:: RECORDS SUPPLIED ::

(** * Block archiving: configuration, archiver roles and the ledger audit tool

    A shallow embedding of the Go sources of the block-archiving fork of the
    peer:
      - package [ledgerconfig]  (configuration getters with their defaults),
      - package [archiver]      ([initBlockArchiverParams]),
      - command [ledgerfsck]    ([ReadConfiguration], [Verify], [main]).

    Go's [int] and [uint64] are modelled by [Z] and [N]; the arithmetic the
    code performs on them is the loop increment of [Verify] and the
    [Height - 1] of [getCurrConfigBlockFromLedger], whose wrap-around at 2^64
    is written out.  Byte slices are [list byte], Go strings are [string],
    [error] values carry their message. *)

From stdpp Require Import gmap strings list pretty.
From Stdlib Require Import ZArith NArith Lia Strings.Ascii Strings.Byte.

Local Open Scope string_scope.
Local Open Scope list_scope.

(** ** Go base types *)

Abbreviation bytes := (list byte).

#[global] Instance byte_eq_decision : EqDecision byte := byte_eq_dec.
Definition error := string.

(** A Go result pair [(v, err)]. *)
Inductive result (A : Type) : Type :=
| OK (v : A)
| Err (e : error).
Arguments OK {A} v.
Arguments Err {A} e.

(** [bytes.Equal]: same length and same contents ([nil] and the empty slice
    are both the empty list here, and Go treats them as equal too). *)
Fixpoint bytes_Equal (a b : bytes) : bool :=
  match a, b with
  | [], [] => true
  | x :: a', y :: b' => Byte.eqb x y && bytes_Equal a' b'
  | _, _ => false
  end.

Definition uint64_modulus : N := 2 ^ 64.

(** [i++] on a [uint64]. *)
Definition uint64_inc (i : N) : N := ((i + 1) mod uint64_modulus)%N.

(** [h - 1] on a [uint64]. *)
Definition uint64_dec (h : N) : N :=
  (if h =? 0 then uint64_modulus - 1 else h - 1)%N.

(** [uint64(z)] for a Go [int] [z]: the value modulo 2^64. *)
Definition uint64_of_int (z : Z) : N := Z.to_N (z mod 2 ^ 64).

(** ** The configuration registry (viper)

    The code reads its configuration through the process-wide viper
    registry.  Only the four accessors the sources call are needed, so the
    registry is an interface; [MapViper] below is a registry held in a finite
    map, used to run the definitions. *)

Class Viper (V : Type) := {
  viper_IsSet : V → string → bool;
  viper_GetInt : V → string → Z;
  viper_GetBool : V → string → bool;
  viper_GetString : V → string → string;
  (* core/config.GetPath: the path stored under a key, made absolute *)
  config_GetPath : V → string → string;
}.

Inductive value :=
| VBool (b : bool)
| VInt (n : Z)
| VString (s : string).

Module MapViper.

Definition ToInt (o : option value) : Z :=
  match o with
  | Some (VInt n) => n
  | Some (VBool true) => 1
  | _ => 0
  end.

Definition ToBool (o : option value) : bool :=
  match o with
  | Some (VBool b) => b
  | Some (VInt n) => negb (n =? 0)%Z
  | Some (VString s) =>
      if decide (s ∈ ["1"; "t"; "T"; "TRUE"; "true"; "True"]) then true else false
  | None => false
  end.

Definition ToString (o : option value) : string :=
  match o with
  | Some (VString s) => s
  | Some (VBool true) => "true"
  | Some (VBool false) => "false"
  | _ => ""
  end.

#[global] Instance map_viper : Viper (gmap string value) := {|
  viper_IsSet m k := bool_decide (is_Some (m !! k));
  viper_GetInt m k := ToInt (m !! k);
  viper_GetBool m k := ToBool (m !! k);
  viper_GetString m k := ToString (m !! k);
  config_GetPath m k := ToString (m !! k);
|}.

End MapViper.

(** ** Package ledgerconfig *)

Module ledgerconfig.
Section Getters.
Context {V : Type} `{Viper V}.
(* path/filepath.Join on two elements *)
Variable filepath_Join : string → string → string.
Variable cfg : V.

Definition confPeerFileSystemPath := "peer.fileSystemPath".
Definition confLedgersData := "ledgersData".
Definition confChains := "chains".

(* The maximum size of each data chunk which puts together a certain amount of blocks *)
Definition confMaxBlockfileSize := "ledger.maxBlockfileSize".
(* URL of the block archiving repository *)
Definition confBlockArchiverURL := "ledger.blockArchiver.url".
(* PATH where archived data chunks are stored on the block archiving repository *)
Definition confBlockArchiverDir := "ledger.blockArchiver.dir".
(* The number of data chunks archived on each archiving opportunity at once *)
Definition confArchiverEach := "peer.archiver.each".
(* The least number of data chunks which a peer node should keep on local file system *)
Definition confArchiverKeep := "peer.archiver.keep".

Definition defaultBlockArchiverURL := "ledger-bank:222".
Definition defaultBlockArchiverDir := "/tmp".
Definition defaultArchiverEach : Z := 30.
Definition defaultArchiverKeep : Z := 10.

Definition GetRootPath : string :=
  let sysPath := config_GetPath cfg confPeerFileSystemPath in
  filepath_Join sysPath confLedgersData.

Definition GetBlockStorePath : string :=
  filepath_Join GetRootPath confChains.

Definition GetMaxBlockfileSize : Z :=
  let maxBlockfileSize := viper_GetInt cfg confMaxBlockfileSize in
  (* if maxBlockfileSize was unset, default to 64MB *)
  let maxBlockfileSize :=
    if negb (viper_IsSet cfg confMaxBlockfileSize)
    then (64 * 1024 * 1024)%Z else maxBlockfileSize in
  maxBlockfileSize.

Definition GetBlockArchiverURL : string :=
  let url := viper_GetString cfg confBlockArchiverURL in
  let url :=
    if negb (viper_IsSet cfg confBlockArchiverURL)
    then defaultBlockArchiverURL else url in
  url.

Definition GetBlockArchiverDir : string :=
  let dir := viper_GetString cfg confBlockArchiverDir in
  let dir :=
    if negb (viper_IsSet cfg confBlockArchiverDir)
    then defaultBlockArchiverDir else dir in
  dir.

Definition GetArchivingParameters : Z * Z :=
  let numArchiving := viper_GetInt cfg confArchiverEach in
  let numArchiving :=
    if negb (viper_IsSet cfg confArchiverEach)
    then defaultArchiverEach else numArchiving in
  let numKeeping := viper_GetInt cfg confArchiverKeep in
  let numKeeping :=
    if negb (viper_IsSet cfg confArchiverKeep)
    then defaultArchiverKeep else numKeeping in
  (numArchiving, numKeeping).

(** *** The other getters of the package *)

Definition confLedgerProvider := "ledgerProvider".
Definition confStateleveldb := "stateLeveldb".
Definition confHistoryLeveldb := "historyLeveldb".
Definition confBookkeeper := "bookkeeper".
Definition confConfigHistory := "configHistory".
Definition couchdbRedoLogPath := "couchdbRedoLogs".
Definition confPvtdataStore := "pvtdataStore".
Definition confEnableHistoryDatabase := "ledger.history.enableHistoryDatabase".

Record conf := {
  Name : string;
  DefaultVal : Z;
}.

Definition confCollElgProcMaxDbBatchSize : conf :=
  {| Name := "ledger.pvtdataStore.collElgProcMaxDbBatchSize"; DefaultVal := 5000 |}.
Definition confCollElgProcDbBatchesInterval : conf :=
  {| Name := "ledger.pvtdataStore.collElgProcDbBatchesInterval"; DefaultVal := 1000 |}.

(* IsCouchDBEnabled exposes the useCouchDB variable *)
Definition IsCouchDBEnabled : bool :=
  let stateDatabase := viper_GetString cfg "ledger.state.stateDatabase" in
  if String.eqb stateDatabase "CouchDB" then true else false.

Definition GetLedgerProviderPath : string :=
  filepath_Join GetRootPath confLedgerProvider.

Definition GetStateLevelDBPath : string :=
  filepath_Join GetRootPath confStateleveldb.

Definition GetHistoryLevelDBPath : string :=
  filepath_Join GetRootPath confHistoryLeveldb.

Definition GetPvtdataStorePath : string :=
  filepath_Join GetRootPath confPvtdataStore.

Definition GetInternalBookkeeperPath : string :=
  filepath_Join GetRootPath confBookkeeper.

Definition GetConfigHistoryPath : string :=
  filepath_Join GetRootPath confConfigHistory.

Definition GetCouchdbRedologsPath : string :=
  filepath_Join GetRootPath couchdbRedoLogPath.




Definition GetPvtdataStorePurgeInterval : N :=
  let purgeInterval := viper_GetInt cfg "ledger.pvtdataStore.purgeInterval" in
  let purgeInterval :=
    if (purgeInterval <=? 0)%Z then 100%Z else purgeInterval in
  uint64_of_int purgeInterval.

Definition GetPvtdataStoreCollElgProcMaxDbBatchSize : Z :=
  let collElgProcMaxDbBatchSize :=
    viper_GetInt cfg (Name confCollElgProcMaxDbBatchSize) in
  let collElgProcMaxDbBatchSize :=
    if (collElgProcMaxDbBatchSize <=? 0)%Z
    then DefaultVal confCollElgProcMaxDbBatchSize
    else collElgProcMaxDbBatchSize in
  collElgProcMaxDbBatchSize.

Definition GetPvtdataStoreCollElgProcDbBatchesInterval : Z :=
  let collElgProcDbBatchesInterval :=
    viper_GetInt cfg (Name confCollElgProcDbBatchesInterval) in
  let collElgProcDbBatchesInterval :=
    if (collElgProcDbBatchesInterval <=? 0)%Z
    then DefaultVal confCollElgProcDbBatchesInterval
    else collElgProcDbBatchesInterval in
  collElgProcDbBatchesInterval.

Definition IsHistoryDBEnabled : bool :=
  viper_GetBool cfg confEnableHistoryDatabase.

Definition IsQueryReadsHashingEnabled : bool := true.

Definition GetMaxDegreeQueryReadsHashing : N := 50.



End Getters.
End ledgerconfig.

(** ** Package blockarchive: the process-wide archiving variables

    [initBlockArchiverParams] assigns seven package-level variables of
    package [blockarchive]; their declarations are not part of the sources
    at hand.  The process-wide state is a record of the seven, and an
    assignment to one of them is a function on that record. *)

Module blockarchive.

:::

WHAT THE TASK REQUIRES » The first line of the entries, the line with "(e : error).", and every line between them should be retyped exactly, and nothing else.

ANSWER BOX »
(** * Block archiving: configuration, archiver roles and the ledger audit tool

    A shallow embedding of the Go sources of the block-archiving fork of the
    peer:
      - package [ledgerconfig]  (configuration getters with their defaults),
      - package [archiver]      ([initBlockArchiverParams]),
      - command [ledgerfsck]    ([ReadConfiguration], [Verify], [main]).

    Go's [int] and [uint64] are modelled by [Z] and [N]; the arithmetic the
    code performs on them is the loop increment of [Verify] and the
    [Height - 1] of [getCurrConfigBlockFromLedger], whose wrap-around at 2^64
    is written out.  Byte slices are [list byte], Go strings are [string],
    [error] values carry their message. *)

From stdpp Require Import gmap strings list pretty.
From Stdlib Require Import ZArith NArith Lia Strings.Ascii Strings.Byte.

Local Open Scope string_scope.
Local Open Scope list_scope.

(** ** Go base types *)

Abbreviation bytes := (list byte).

#[global] Instance byte_eq_decision : EqDecision byte := byte_eq_dec.
Definition error := string.

(** A Go result pair [(v, err)]. *)
Inductive result (A : Type) : Type :=
| OK (v : A)
| Err (e : error).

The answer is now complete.